#### [TASK ITEM]
Restate the entries word for word, leaving nothing out.

*** MATERIAL TO PROCESS Section Begins ***

Lemma blank_disk_ok addr sectors :
  0 <= sectors -> sectors * 512 < 2 ^ 64 ->
  disk_ok (blank_disk addr sectors) (replicate (Z.to_nat sectors) (replicate 512 0)).
Proof.
  intros H0 Hmax. split; cbn [blank_disk rd_sector_size byte_len bytes crcs].
  - lia.
  - rewrite length_replicate. lia.
  - done.
  - replace (Z.to_nat (sectors * 512)) with (Z.to_nat sectors * 512)%nat by lia. generalize 512%nat. intros k.
    induction (Z.to_nat sectors) as [|n IHn]; [done|]. simpl. by rewrite replicate_add, IHn.
  - apply Forall_replicate, length_replicate.
  - by rewrite fmap_replicate.
Qed.

(** A partition on an empty disk, with every slot free, holds no page. *)
Lemma new_swap_rep d n :
  disk_ok d (replicate (8 * n) (replicate 512 0)) -> rd_sector_size d = 512 -> swap_rep (mkSwap d (replicate n true) 0) ∅.
Proof.
  intros Hd Hs. split; cbn [sw_disk sw_free sw_cursor].
  - eexists. split_and!; [exact Hd|rewrite !length_replicate; lia|]. intros slot pg Hp. by rewrite lookup_empty in Hp.
  - done.
  - intros slot. split.
    + intros Hl. apply (lookup_replicate n true) in Hl as [[=] _].
    + intros Hl. rewrite lookup_empty in Hl. by destruct Hl.
  - intros slot Hl. rewrite lookup_empty in Hl. by destruct Hl.
  - rewrite length_replicate. destruct n; [done|lia].
Qed.

Lemma blank_swap_rep addr n :
  (n < 1024)%nat -> swap_rep (mkSwap (blank_disk addr (8 * Z.of_nat n)) (replicate n true) 0) ∅.
Proof. intros Hn. apply new_swap_rep; [|done]. replace (8 * n)%nat with (Z.to_nat (8 * Z.of_nat n)) by lia. apply blank_disk_ok; lia. Qed.

Section start.
Context `{X86Addr} {T : Type} `{PageTables T} {A : Type} `{FramePool A}.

*** MATERIAL TO PROCESS Section Ends ***

#### [ANSWER AREA]
Lemma blank_disk_ok addr sectors :
  0 <= sectors -> sectors * 512 < 2 ^ 64 ->
  disk_ok (blank_disk addr sectors) (replicate (Z.to_nat sectors) (replicate 512 0)).
Proof.
  intros H0 Hmax. split; cbn [blank_disk rd_sector_size byte_len bytes crcs].
  - lia.
  - rewrite length_replicate. lia.
  - done.
  - replace (Z.to_nat (sectors * 512)) with (Z.to_nat sectors * 512)%nat by lia. generalize 512%nat. intros k.
    induction (Z.to_nat sectors) as [|n IHn]; [done|]. simpl. by rewrite replicate_add, IHn.
  - apply Forall_replicate, length_replicate.
  - by rewrite fmap_replicate.
Qed.

(** A partition on an empty disk, with every slot free, holds no page. *)
Lemma new_swap_rep d n :
  disk_ok d (replicate (8 * n) (replicate 512 0)) -> rd_sector_size d = 512 -> swap_rep (mkSwap d (replicate n true) 0) ∅.
Proof.
  intros Hd Hs. split; cbn [sw_disk sw_free sw_cursor].
  - eexists. split_and!; [exact Hd|rewrite !length_replicate; lia|]. intros slot pg Hp. by rewrite lookup_empty in Hp.
  - done.
  - intros slot. split.
    + intros Hl. apply (lookup_replicate n true) in Hl as [[=] _].
    + intros Hl. rewrite lookup_empty in Hl. by destruct Hl.
  - intros slot Hl. rewrite lookup_empty in Hl. by destruct Hl.
  - rewrite length_replicate. destruct n; [done|lia].
Qed.

Lemma blank_swap_rep addr n :
  (n < 1024)%nat -> swap_rep (mkSwap (blank_disk addr (8 * Z.of_nat n)) (replicate n true) 0) ∅.
Proof. intros Hn. apply new_swap_rep; [|done]. replace (8 * n)%nat with (Z.to_nat (8 * Z.of_nat n)) by lia. apply blank_disk_ok; lia. Qed.

Section start.
Context `{X86Addr} {T : Type} `{PageTables T} {A : Type} `{FramePool A}.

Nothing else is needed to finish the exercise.